Cepeda: el heredero de lo que no queremos heredar
Hay una palabra que los colombianos conocemos bien, que nos ha costado décadas de aprendizaje doloroso y que conviene recordar a 15 días de la primera vuelta presidencial: la continuidad. A veces la continuidad es una virtud y otras ha sido una condena. Para el caso de Iván Cepeda, candidato del Pacto Histórico y heredero oficial del gobierno de Gustavo Petro, hay que preguntarse sin eufemismos qué, exactamente, es lo que se va a continuar.
Porque Cepeda no propone un proyecto nuevo. Propone una prolongación. Y lo que se va a prolongar merece un examen honesto, sin la ingenuidad del entusiasmo electoral.
Iván Cepeda tiene 63 años, una trayectoria política indiscutible y una coherencia ideológica que pocos pueden negarle. Ha dedicado su vida pública a las causas de los derechos humanos, la memoria histórica y el control político. En eso, su hoja de vida es larga y respetable.
Su experiencia de gobierno se reduce a haber fiscalizado a los que sí gobernaron, lo cual es una tarea noble pero totalmente distinta a gobernar. Denunciar irregularidades de un contrato es muy diferente a firmar uno y responder por él.
Cepeda no solo hereda la bandera ideológica del petrismo, hereda su historial . Y ese historial es difícil de defender de manera seria.
Más de cincuenta ministros desfilaron por el gabinete en cuatro años, algunos por apenas unos meses, dejando entidades sin rumbo, contratos sin ejecutar y políticas públicas que empezaban de cero cada vez que llegaba un nuevo funcionario. El Plan Nacional de Desarrollo —“Colombia, potencia mundial de la vida”— alcanzó apenas un 59% de ejecución promedio al cierre del gobierno, según el propio Consejo Nacional de Planeación. En educación, vivienda, salud y desarrollo rural, se reportan rezagos graves. No es mi opinión. Es el informe de seguimiento de una entidad del Estado.

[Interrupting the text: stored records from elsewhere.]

(** [ipcMain.handle('open-directory', async (_, dirPath) => ...)] of
    main.js: the path is opened as received.  main.js loads the
    preload.js of its own directory, the validating one. *)
Definition open_directory (dirPath : value) : value * list event :=
  (VBool true, [ShellOpenPath dirPath]).

End Main.

Module MainHardened.

(** The file system as the handler sees it. *)
Record filesystem : Type := Filesystem {
  existsSync : string -> bool;
  isDirectory : string -> bool
}.

(** [validatePath(filePath)] of the hardened main process. *)
Definition validatePath (filePath : value) : bool :=
  match filePath with
  | VStr s =>
      if includes s ".." then false
      else if (4096 <? String.length s)%nat then false
      else true
  | _ => false
  end.

(** [ipcMain.handle('open-directory', ...)] of the hardened main
    process.  The file system is only consulted for a validated path,
    which is a string. *)
Definition open_directory (fs : filesystem) (dirPath : value)
  : value * list event :=
  if negb (validatePath dirPath) then (VBool false, [])
  else match dirPath with
       | VStr s =>
           if negb (existsSync fs s) then (VBool false, [])
           else if negb (isDirectory fs s) then (VBool false, [])
           else (VBool true, [ShellOpenPath dirPath])
       | _ => (VBool false, [])
       end.

End MainHardened.

(** ** The renderer calling [window.api.openDirectory] *)

(** Settlement of the promise the renderer receives. *)
Inductive settlement : Type :=
| Resolved (v : value)
| Rejected (e : error).

(** [window.api.openDirectory(path)] when the preload script exposes
    [expose] and the 'open-directory' handler of the main process is
    [handler]. *)
Definition api_openDirectory (expose : value -> Preload.ipc_call)
  (handler : value -> value * list event)
  (path : value) : settlement * list event :=
  match expose path with
  | Preload.Reject e => (Rejected e, [])
  | Preload.Invoke channel arg =>
      let '(v, evs) := handler arg in
      (Resolved v, IpcInvoke channel arg :: evs)
  end.

Definition opens_a_directory (evs : list event) : bool :=
  existsb (fun e => match e with ShellOpenPath _ => true | _ => false end) evs.

(** ** Shared pieces of the renderer *)

Module Renderer.

(** A template literal, kept as its pieces: the text between the
    substitutions and the substituted values, in order. *)
Inductive piece : Type :=
| Lit (s : string)
| Sub (v : value).

Definition template : Type := list piece.

(** A [fetch] call: [fetch(url)] is a GET without headers or body; the
    body is the value given to [JSON.stringify]. *)
Record request : Type := Request {
  method : string;
  url : template;
  headers : list (string * string);
  body : option value
}.

(** A response, as far as the renderer looks at it: what
    [response.json()] settles to. *)
Record response : Type := Response { json : completion value }.

(** What the network makes of a [fetch]: the promise rejects, or a
    response arrives. *)
Inductive reply : Type :=
| Rejects (e : error)
| Responds (r : response).

(** An entry of the [logs] state. *)
Record log_entry : Type := LogEntry {
  message : template;
  type : string;
  timestamp : Z
}.

(** An interval timer created by [setInterval]: the job its callback
    polls, its period in milliseconds, and whether it is still armed. *)
Record timer : Type := Timer {
  polled : value;
  delay : Z;
  active : bool
}.

(** Own property of an object, by name. *)
Fixpoint lookup_own (name : string) (fields : list (string * value))
  : option value :=
  match fields with
  | [] => None
  | (k, v) :: rest => if String.eqb k name then Some v else lookup_own name rest
  end.

(** Assignment [o[name] = v]: an existing property keeps its place, a new
    one comes last (as names that are not array indices do). *)
Fixpoint assign (fields : list (string * value)) (kv : string * value)
  : list (string * value) :=
  match fields with
  | [] => [kv]
  | (k, v) :: rest =>
      if String.eqb k (fst kv) then (k, snd kv) :: rest
      else (k, v) :: assign rest kv
  end.

(** The property names the renderer reads from a payload.  No built-in
    prototype defines any of them, so on a value other than an object
    owning the property the read gives [undefined]. *)
Inductive field : Type := Job_id | Status | Valid | Validations.

Definition field_name (f : field) : string :=
  match f with
  | Job_id => "job_id"
  | Status => "status"
  | Valid => "valid"
  | Validations => "validations"
  end.

(** [v.f]: a TypeError on [null] and [undefined]. *)
Definition get (v : value) (f : field) : completion value :=
  match v with
  | VUndefined =>
      Throw (Error ("Cannot read properties of undefined (reading '"
                      ++ field_name f ++ "')"))
  | VNull =>
      Throw (Error ("Cannot read properties of null (reading '"
                      ++ field_name f ++ "')"))
  | VObj fields =>
      Normal (match lookup_own (field_name f) fields with
              | Some x => x
              | None => VUndefined
              end)
  | _ => Normal VUndefined
  end.

(** Decimal spelling of an index. *)
Definition index_name (i : nat) : string :=
  NilEmpty.string_of_uint (Nat.to_uint i).

Fixpoint indexed {A : Type} (i : nat) (l : list A) : list (string * A) :=
  match l with
  | [] => []
  | x :: rest => (index_name i, x) :: indexed (S i) rest
  end.

Fixpoint characters (s : string) : list value :=
  match s with
  | EmptyString => []
  | String c rest => VStr (String c EmptyString) :: characters rest
  end.

(** Own enumerable string-keyed properties of a value, in enumeration
    order: the fields of an object, the elements of an array and the
    characters of a string under their indices, nothing for the rest. *)
Definition own_enumerable (v : value) : list (string * value) :=
  match v with
  | VObj fields => fields
  | VArr items => indexed 0 items
  | VStr s => indexed 0 (characters s)
  | _ => []
  end.

(** [Object.entries(v)] *)
Definition Object_entries (v : value) : completion (list (string * value)) :=
  match v with
  | VUndefined | VNull =>
      Throw (Error "Cannot convert undefined or null to object")
  | _ => Normal (own_enumerable v)
  end.

(** [{ ...a, ...b }] *)
Definition spread (a b : value) : value :=
  VObj (fold_left assign (own_enumerable a ++ own_enumerable b) []).

(** [v === 'literal'] *)
Definition is_string (v : value) (literal : string) : bool :=
  match v with
  | VStr s => String.eqb s literal
  | _ => false
  end.

Section StrictEquality.

(** Arrays, objects and functions are equal when they are the same
    reference; which references coincide is left to [same_ref], about
    which nothing is assumed. *)
Variable same_ref : value -> value -> bool.

(** [a === b] *)
Definition strict_eq (a b : value) : bool :=
  match a, b with
  | VUndefined, VUndefined => true
  | VNull, VNull => true
  | VBool x, VBool y => Bool.eqb x y
  | VNum x, VNum y => Qeq_bool x y
  | VStr x, VStr y => String.eqb x y
  | (VArr _ | VObj _ | VFun _), (VArr _ | VObj _ | VFun _) => same_ref a b
  | _, _ => false
  end.

End StrictEquality.

(** Sequencing of completions. *)
Definition and_then {A B : Type} (c : completion A) (k : A -> completion B)
  : completion B :=
  match c with
  | Normal a => k a
  | Throw e => Throw e
  end.

(** [l.map(f)] for a callback that may throw. *)
Fixpoint map_throwing {A B : Type} (f : A -> completion B) (l : list A)
  : completion (list B) :=
  match l with
  | [] => Normal []
  | x :: rest =>
      and_then (f x) (fun y =>
      and_then (map_throwing f rest) (fun ys => Normal (y :: ys)))
  end.

(** *** Computations over a component's state that may throw *)

Definition M (S A : Type) : Type := S -> completion A * S.

Definition ret {S A : Type} (a : A) : M S A := fun st => (Normal a, st).

Definition bind {S A B : Type} (m : M S A) (k : A -> M S B) : M S B :=
  fun st =>
    match m st with
    | (Normal a, st') => k a st'
    | (Throw e, st') => (Throw e, st')
    end.

Notation "x <- m ;; k" := (bind m (fun x => k))
  (at level 100, m at next level, right associativity).
Notation "m ;; k" := (bind m (fun _ => k))
  (at level 100, right associativity).

(** A completion computed without touching the state. *)
Definition lift {S A : Type} (c : completion A) : M S A := fun st => (c, st).

Definition get_state {S : Type} : M S S := fun st => (Normal st, st).

(** [try { body } catch (error) { handler }] *)
Definition try_catch {S A : Type} (body : M S A) (handler : error -> M S A)
  : M S A :=
  fun st =>
    match body st with
    | (Normal a, st') => (Normal a, st')
    | (Throw e, st') => handler e st'
    end.

(** [try { body } finally { cleanup }] *)
Definition try_finally {S A : Type} (body : M S A) (cleanup : M S unit)
  : M S A :=
  fun st =>
    match body st with
    | (c, st') =>
        match cleanup st' with
        | (Normal _, st'') => (c, st'')
        | (Throw e, st'') => (Throw e, st'')
        end
    end.

(** [l.forEach(f)] *)
Fixpoint for_each {S A : Type} (f : A -> M S unit) (l : list A) : M S unit :=
  match l with
  | [] => ret tt
  | x :: rest => f x ;; for_each f rest
  end.

(** [v.name] for the other names the renderer reads from a payload
    (version, result, output_dir): like the names of [field], no built-in
    prototype defines them. *)
Definition read (v : value) (name : string) : completion value :=
  match v with
  | VUndefined =>
      Throw (Error ("Cannot read properties of undefined (reading '"
                      ++ name ++ "')"))
  | VNull =>
      Throw (Error ("Cannot read properties of null (reading '"
                      ++ name ++ "')"))
  | VObj fields =>
      Normal (match lookup_own name fields with
              | Some x => x
              | None => VUndefined
              end)
  | _ => Normal VUndefined
  end.

(** *** Evaluating a template literal

    [`${v}`] converts [v] with ToString.  A primitive always has a
    string.  An object is converted by the first of its [toString] and
    [valueOf] that is callable and answers a primitive.  An object of a
    payload inherits both from [Object.prototype], whose [toString]
    answers "[object Object]" and whose [valueOf] answers the object
    itself: the conversion throws a TypeError exactly when the object
    owns a [toString] that is not callable and owns no callable
    [valueOf].  JSON.parse yields no function; a function that a value
    does carry under one of the two names is taken to answer a primitive.
    An array is joined: its elements are converted in turn, [null] and
    [undefined] as the empty string. *)
Fixpoint stringifies (v : value) : bool :=
  match v with
  | VArr items =>
      (fix all (l : list value) : bool :=
         match l with
         | [] => true
         | x :: rest => stringifies x && all rest
         end) items
  | VObj fields =>
      match lookup_own "toString" fields with
      | None | Some (VFun _) => true
      | Some _ =>
          match lookup_own "valueOf" fields with
          | Some (VFun _) => true
          | _ => false
          end
      end
  | _ => true
  end.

En materia fiscal, el gobierno dejará una deuda y un déficit en máximos históricos, con la regla fiscal suspendida, dos reformas tributarias rechazadas por el Congreso, y un presupuesto de 2026 construido sobre el supuesto de un recaudo que nunca llegó. El gasto burocrático creció 40% mientras la inversión social y productiva caía.
Y la “Paz Total”, la propuesta más ambiciosa y más promovida del gobierno, terminó siendo lo que muchos temían: una declaración de buenas intenciones que fortaleció a los grupos armados en las regiones, les dio oxígeno político y tiempo para reorganizarse, sin producir un solo acuerdo duradero. El propio Petro admitió su fracaso.
Pero nada define mejor al “gobierno del cambio” que el escándalo de la UNGRD, el mayor caso de corrupción del gobierno Petro y uno de los más vergonzosos de la historia reciente del país. Este es el gobierno que Iván Cepeda promete profundizar. Estas son las prácticas que, según él, representan el “poder de la verdad”.
Sin embargo, el argumento que quizás es más difícil de refutar, no es el de la incompetencia ni el de la corrupción, es el de la hipocresía.
El petrismo llegó al poder con un relato poderoso y encantador, que ellos eran distintos. Ellos venían a romper el sistema clientelista, a acabar con la politiquería, a sepultar para siempre las prácticas de los que cambiaban contratos por votos, puestos por lealtades, recursos públicos por apoyo político. “El gobierno del cambio”, se llamaron a sí mismos. Y millones de colombianos les creyeron.
Cuatro años después, el clientelismo no desapareció. Simplemente cambió de manos. Como lo escribió claramente una columnista del Espectador: el clientelismo se desplazó al partido en el poder y a esa colectividad sirve. Es patrimonio exclusivo y excluyente del Pacto Histórico. Incluso Claudia López, quien celebró el triunfo de Petro en 2022, terminó sentenciando lo que muchos callaban: “Solo saben sumar clientelismo y corrupción”. No lo dijo la derecha. Lo dijo alguien que votó por él.
La izquierda colombiana llegó prometiendo reescribir la historia. Lo que hizo fue repetirla, con peor letra y mejor retórica. Y ahora Cepeda se para frente al país a ofrecernos el capítulo siguiente de esa misma novela, convencido de que esta vez sí saldrá bien.
Votar por Cepeda no es votar por el cambio. Es votar por la continuidad de lo que ya vimos. Y creo que vimos suficiente.